Perfluoropolyethers as superhydrophobizing agents for carbon-based surfaces of fuel cell gas diffusion layers

W. Navarrini, M. Sansotera, M.V. Diamanti, MP. Pedeferri, M. Gola, G. Dotelli
Politecnico di Milano,
Italy

Keywords: superhydrophobic, perfluorinated coating, conductive

Summary:

Perfluoropolyether (PFPE) peroxide has been employed in the functionalization of conductive carbon-based materials to confer them the highly hydrophobic surface properties of the perfluorinated materials. The thermal decomposition of a linear PFPE peroxide produced PFPE free-radicals that covalent1y bonded the unsaturated moieties on the surface of carbon-based materials such as carbon black (CB) and carbon cloth (CC). In particular, perfluorinated free-radicals can directly bond to the unsaturated structure of these carbonaceous materials without any spacer that decreases thermal or chemical stability of the resulting materials [1]. PFPE-functionalized materials revealed exceptional hydrophobic behavior, by showing water contact angle values over the threshold of superhydrophobicity.
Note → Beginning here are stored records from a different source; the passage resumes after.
(* ===== verification/Users.v ===== *)
(** Model of kernel/system/users/users.c: accounts, groups and passwords, kept in tables in memory
    and in the text files /etc/passwd and /etc/group.

    A C string is the list of its bytes before the NUL; a [char] array of n bytes is such a list of
    at most n - 1 bytes. *)

From S2P Require Import Prelude Memory CString Sha256 Interfaces Lufirafs.

Definition MAX_USERS : Z := 32.
Definition MAX_GROUPS : Z := 32.
Definition USERNAME_SIZE : Z := 32.
Definition HOME_SIZE : Z := 64.

Record user_entry := mk_user {
  username : list Z; uuid : Z; ugid : Z; password_salt : Z; password_hash : list Z; home : list Z; in_use : bool;
}.
Record group_entry := mk_group { groupname : list Z; ggid : Z; g_in_use : bool }.

Definition no_user : user_entry := mk_user [] 0 0 0 (replicate 32 0) [] false.
Definition no_group : group_entry := mk_group [] 0 false.

(** * Text *)

Definition copy_bounded (src : list Z) (max_len : Z) : list Z := take (Z.to_nat (max_len - 1)) src.

Definition COLON : Z := 0x3A.
Definition NEWLINE : Z := 0x0A.
Definition HASH : Z := 0x23.

Definition salt_be (salt : Z) : list Z := [u8 (Z.shiftr salt 24); u8 (Z.shiftr salt 16); u8 (Z.shiftr salt 8); u8 salt].

Definition salted_password_hash (salt : Z) (password : list Z) : option (list Z) :=
  ctx ← sha256_update (sha256_init (mk_ctx [] 0 (replicate 64 0) 0)) (salt_be salt);
  ctx ← sha256_update ctx password;
  sha256_final ctx.

(** A character of [digits]. *)
Definition hex_char (d : Z) : Z := if d <? 10 then 48 + d else 87 + d.

Definition format_hex8 (v : Z) : list Z := (fun i => hex_char (Z.land (Z.shiftr v (4 * (7 - i))) 0xF)) <$> seqZ 0 8.

Definition bytes_to_hex (data : list Z) : list Z :=
  concat ((fun b => [hex_char (Z.land (Z.shiftr b 4) 0xF); hex_char (Z.land b 0xF)]) <$> data).

Fixpoint hex_to_bytes (hex : list Z) (n_bytes : nat) : list Z :=
  match n_bytes with
  | O => []
  | S n =>
      match hex_digit (default 0 (zget hex 0)), hex_digit (default 0 (zget hex 1)) with
      | Some hi, Some lo => u8 (Z.lor (Z.shiftl hi 4) lo) :: hex_to_bytes (drop 2 hex) n
      | _, _ => replicate (S n) 0
      end
  end.

(** The digits of [v], least first; a 32-bit number has at most ten. *)
Fixpoint dec_digits (fuel : nat) (v : Z) : list Z :=
  match fuel with
  | O => []
  | S fuel => if v =? 0 then [] else 48 + v mod 10 :: dec_digits fuel (v / 10)
  end.
Definition format_dec (v : Z) : list Z := if v =? 0 then [48] else rev (dec_digits 10 v).

(** What precedes the first [sep], and what follows it if there is one. *)
Fixpoint break_at (sep : Z) (l : list Z) : list Z * option (list Z) :=
  match l with
  | [] => ([], None)
  | c :: l => if c =? sep then ([], Some l) else let '(a, r) := break_at sep l in (c :: a, r)
  end.

(** At most [max_fields] fields; the last one keeps its colons. *)
Fixpoint split_fields (max_fields : nat) (line : list Z) : list (list Z) :=
  match max_fields with
  | O => []
  | S O => [line]
  | S n => match break_at COLON line with
           | (a, Some rest) => a :: split_fields n rest
           | (a, None) => [a]
           end
  end.

(** [atoi] and [hex_to_int] of a string with its NUL. *)
Definition str_atoi (s : list Z) : Z := default 0 (atoi (s ++ [0])).
Definition str_hex (s : list Z) : Z := default 0 (hex_to_int (s ++ [0])).

(** One line of /etc/passwd: username:uid:gid:salt_hex:hash_hex:home *)
Definition parse_user (line : list Z) : option user_entry :=
  match split_fields 6 line with
  | f0 :: f1 :: f2 :: f3 :: f4 :: rest =>
      Some (mk_user (copy_bounded f0 USERNAME_SIZE) (u32 (str_atoi f1)) (u32 (str_atoi f2)) (u32 (str_hex f3)) (hex_to_bytes f4 32)
        (match rest with f5 :: _ => copy_bounded f5 HOME_SIZE | [] => [SLASH] end) true)
  | _ => None
  end.

Definition parse_group_line (line : list Z) : option group_entry :=
  match split_fields 2 line with
  | f0 :: f1 :: _ => Some (mk_group (copy_bounded f0 USERNAME_SIZE) (u32 (str_atoi f1)) true)
  | _ => None
  end.

(** The loop over the lines of a file: at most [room] entries; every round consumes a character, so
    the length of the text is enough fuel. *)
Fixpoint parse_lines {A} (parse : list Z -> option A) (fuel room : nat) (content : list Z) : list A :=
  match fuel, room, content with
  | S fuel, S room', _ :: _ =>
      let '(line, rest) := break_at NEWLINE content in
      let rest := default [] rest in
      if bool_decide (line = []) || (default 0 (zget line 0) =? HASH) then parse_lines parse fuel room rest else
      match parse line with
      | Some e => e :: parse_lines parse fuel room' rest
      | None => parse_lines parse fuel room rest
      end
  | _, _, _ => []
  end.

Definition parse_file {A} (parse : list Z -> option A) (none : A) (max : Z) (content : list Z) : list A :=
  let l := parse_lines parse (length content) (Z.to_nat max) content in
  l ++ replicate (Z.to_nat max - length l) none.

Definition build_user_line (u : user_entry) (cap : Z) : list Z :=
  take (Z.to_nat (cap - 1))
    (username u ++ [COLON] ++ format_dec (uuid u) ++ [COLON] ++ format_dec (ugid u) ++ [COLON] ++ format_hex8 (password_salt u) ++ [COLON] ++
     bytes_to_hex (password_hash u) ++ [COLON] ++ (if bool_decide (home u = []) then [SLASH] else home u) ++ [NEWLINE]).

Definition build_group_line (name : list Z) (gid cap : Z) : list Z :=
  take (Z.to_nat (cap - 1)) (name ++ [COLON] ++ format_dec gid ++ [NEWLINE]).

Definition PASSWD_PATH : list Z := [0x2F; 0x65; 0x74; 0x63; 0x2F; 0x70; 0x61; 0x73; 0x73; 0x77; 0x64].
Definition GROUP_PATH : list Z := [0x2F; 0x65; 0x74; 0x63; 0x2F; 0x67; 0x72; 0x6F; 0x75; 0x70].

(** First entry with property [p], and its index. *)
Fixpoint find_slot {A} (p : A -> bool) (i : Z) (l : list A) : option (Z * A) :=
  match l with
  | [] => None
  | x :: l => if p x then Some (i, x) else find_slot p (i + 1) l
  end.

Section users.
Context {HS DS : Type} `{!BlockAllocator HS} `{!BlockDevice DS}.

(** [ticks] is what [pit_get_ticks] returns. *)
Record users := mk_users {
  g_users : list user_entry; g_groups : list group_entry; salt_counter : Z; ticks : Z; ufs : lufirafs (HS := HS) (DS := DS);
}.

Definition set_users (l : list user_entry) (s : users) : users := mk_users l (g_groups s) (salt_counter s) (ticks s) (ufs s).
Definition set_groups (l : list group_entry) (s : users) : users := mk_users (g_users s) l (salt_counter s) (ticks s) (ufs s).
Definition set_counter (n : Z) (s : users) : users := mk_users (g_users s) (g_groups s) n (ticks s) (ufs s).
Definition set_ufs (f : lufirafs) (s : users) : users := mk_users (g_users s) (g_groups s) (salt_counter s) (ticks s) f.

Definition on_fs {A} (m : M lufirafs A) : M users A := fun s =>
  match m (ufs s) with Some (a, f) => Some (a, set_ufs f s) | None => None end.

Definition generate_salt : M users Z :=
  c ← gets salt_counter;
  let c := u32 (c + 1) in
  modify (set_counter c);;
  t ← gets ticks;
  mret (Z.lxor (Z.lxor (u32 t) (u32 (c * 0x9e3779b9))) 0xA5A5A5A5).

(** The text of a file up to its first NUL; the buffer is released after parsing. *)
Definition read_whole_file {A} (path : list Z) (fail : A) (use : list Z -> A) : M users A :=
  b ← gets (fun s => sb (ufs s));
  r ← on_fs (lufirafs_lookup (root_inode b) path);
  match r with
  | None => mret fail
  | Some ino =>
      t ← on_fs (lufirafs_read_inode ino);
      match t with
      | None => mret fail
      | Some i =>
          p ← on_fs (on_heap (ba_alloc (u32 (size i + 1))));
          if p =? 0 then mret fail else
          '(br, data) ← on_fs (lufirafs_read ino 0 (size i));
          on_fs (on_heap (ba_release p));;
          mret (if br <? 0 then fail else use (cstr data))
      end
  end.

Definition parse_passwd : M users unit :=
  l ← read_whole_file PASSWD_PATH (replicate (Z.to_nat MAX_USERS) no_user) (parse_file parse_user no_user MAX_USERS);
  modify (set_users l).
Definition parse_group : M users unit :=
  l ← read_whole_file GROUP_PATH (replicate (Z.to_nat MAX_GROUPS) no_group) (parse_file parse_group_line no_group MAX_GROUPS);
  modify (set_groups l).
Definition users_init : M users unit := parse_passwd;; parse_group.

Definition is_user (name : list Z) (u : user_entry) : bool := in_use u && bool_decide (username u = name).
Definition users_lookup_by_name (name : list Z) (s : users) : option user_entry := snd <$> find_slot (is_user name) 0 (g_users s).
Definition users_lookup_by_uid (uid : Z) (s : users) : option user_entry :=
  snd <$> find_slot (fun u => in_use u && (uuid u =? uid)) 0 (g_users s).
Definition groups_lookup_by_name (name : list Z) (s : users) : option group_entry :=
  snd <$> find_slot (fun g => g_in_use g && bool_decide (groupname g = name)) 0 (g_groups s).
Definition groups_lookup_by_gid (gid : Z) (s : users) : option group_entry :=
  snd <$> find_slot (fun g => g_in_use g && (ggid g =? gid)) 0 (g_groups s).

Definition users_check_password (name password : list Z) : M users bool :=
  r ← gets (users_lookup_by_name name);
  match r with
  | None => mret false
  | Some u => h ← lift (salted_password_hash (password_salt u) password); mret (bool_decide (h = password_hash u))
  end.

(** The inode of a file and its record. *)
Definition find_file (path : list Z) : M users (option (Z * inode)) :=
  b ← gets (fun s => sb (ufs s));
  r ← on_fs (lufirafs_lookup (root_inode b) path);
  match r with
  | None => mret None
  | Some ino => t ← on_fs (lufirafs_read_inode ino); mret (match t with Some i => Some (ino, i) | None => None end)
  end.

Definition users_add (name : list Z) (uid gid : Z) (password hm : list Z) : M users Z :=
  if bool_decide (name = []) then mret (-1) else
  dup ← gets (users_lookup_by_name name);
  match dup with
  | Some _ => mret (-1)
  | None =>
      tbl ← gets g_users;
      match find_slot (fun u => negb (in_use u)) 0 tbl with
      | None => mret (-1)
      | Some (slot, _) =>
          f ← find_file PASSWD_PATH;
          match f with
          | None => mret (-1)
          | Some (ino, i) =>
              salt ← generate_salt;
              h ← lift (salted_password_hash salt password);
              let u := mk_user (copy_bounded name USERNAME_SIZE) uid gid salt h (copy_bounded (if bool_decide (hm = []) then [SLASH] else hm) HOME_SIZE) true in
              r ← on_fs (lufirafs_write ino (size i) (build_user_line u 256));
              if r <? 0 then mret (-1) else
              on_fs lufirafs_sync;;
              tbl ← gets g_users;
              tbl ← lift (zset tbl slot u);
              modify (set_users tbl);;
              mret 0
          end
      end
  end.

(** The loop over the table that writes one line per user from [offset] on. *)
Fixpoint write_lines (ino : Z) (l : list user_entry) (offset : Z) : M users bool :=
  match l with
  | [] => mret true
  | u :: l =>
      if negb (in_use u) then write_lines ino l offset else
      let line := build_user_line u 256 in
      r ← on_fs (lufirafs_write ino offset line);
      if r <? 0 then mret false else write_lines ino l (u32 (offset + zlen line))
  end.

Definition rewrite_passwd_file : M users Z :=
  b ← gets (fun s => sb (ufs s));
  r ← on_fs (lufirafs_lookup (root_inode b) PASSWD_PATH);
  match r with
  | None => mret (-1)
  | Some ino =>
      t ← on_fs (lufirafs_truncate ino 0);
      if negb (t =? 0) then mret (-1) else
      tbl ← gets g_users;
      ok ← write_lines ino tbl 0;
      if negb ok then mret (-1) else
      on_fs lufirafs_sync;;
      mret 0
  end.

Definition set_password (salt : Z) (h : list Z) (u : user_entry) : user_entry :=
  mk_user (username u) (uuid u) (ugid u) salt h (home u) (in_use u).

Definition users_set_password (name new_password : list Z) : M users Z :=
  tbl ← gets g_users;
  match find_slot (is_user name) 0 tbl with
  | None => mret (-1)
  | Some (i, u) =>
      salt ← generate_salt;
      h ← lift (salted_password_hash salt new_password);
      tbl ← lift (zset tbl i (set_password salt h u));
      modify (set_users tbl);;
      rewrite_passwd_file
  end.

Definition TOOR : list Z := [0x74; 0x6F; 0x6F; 0x72].
Definition users_root_has_default_password : M users bool :=
  r ← gets (users_lookup_by_uid 0);
  match r with
  | None => mret false
  | Some root => h ← lift (salted_password_hash (password_salt root) TOOR); mret (bool_decide (h = password_hash root))
  end.

Definition groups_add (name : list Z) (gid : Z) : M users Z :=
  if bool_decide (name = []) then mret (-1) else
  dup ← gets (groups_lookup_by_name name);
  match dup with
  | Some _ => mret (-1)
  | None =>
      tbl ← gets g_groups;
      match find_slot (fun g => negb (g_in_use g)) 0 tbl with
      | None => mret (-1)
      | Some (slot, _) =>
          f ← find_file GROUP_PATH;
          match f with
          | None => mret (-1)
          | Some (ino, i) =>
              r ← on_fs (lufirafs_write ino (size i) (build_group_line name gid 80));
              if r <? 0 then mret (-1) else
              on_fs lufirafs_sync;;
              tbl ← gets g_groups;
              tbl ← lift (zset tbl slot (mk_group (copy_bounded name USERNAME_SIZE) gid true));
              modify (set_groups tbl);;
              mret 0
          end
      end
  end.

(** The first number from [candidate] on that is not taken; the table has 32 entries, so 33 rounds
    are enough. *)
Fixpoint next_free (taken : Z -> bool) (fuel : nat) (candidate : Z) : option Z :=
  match fuel with
  | O => None
  | S fuel => if taken candidate then next_free taken fuel (u32 (candidate + 1)) else Some candidate
  end.

Definition users_next_free_uid (s : users) : option Z :=
  next_free (fun c => match users_lookup_by_uid c s with Some _ => true | None => false end) 33 1000.
Definition groups_next_free_gid (s : users) : option Z :=
  next_free (fun c => match groups_lookup_by_gid c s with Some _ => true | None => false end) 33 1000.
End users.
The relationship between the linkage of PFPE chains and the modification of surface physical-chemical properties were studied combining resistivity measurements, scanning electron microscopy (SEM) X-ray photoelectron spectroscopy (XPS), and surface area analysis with Brunauer-Emmett-Teller (BET) technique. Results on resistivity measurements were specially promising and revealed that, despite insulating nature of PFPE, functionalized carbonaceous materials retained their conductive properties [2]. The PFPE-functionalized carbonaceous materials were tested in a fuel cell as a single- and dual-layer gas diffusion layers (GDLs). The cell testing for both single- and dual-layer GDLs was run at two temperatures, 60°C and 80°C, and two relative humidities (RH) of feeding air, 80% and 60% (hydrogen feeding gas humidity was fixed at 100%). AC electrochemical impedance spectroscopy (EIS) of the cell was also performed and EIS spectra were recorded at OCV as well as from low to high current density (i.e., 0.17, 0.34, 0.52, 0.70 and 0.87 A/cm2). The experimental spectra were modelled with all in-series equivalent circuits comprising a resistance and two parallel constant phase/resistance sub-circuits.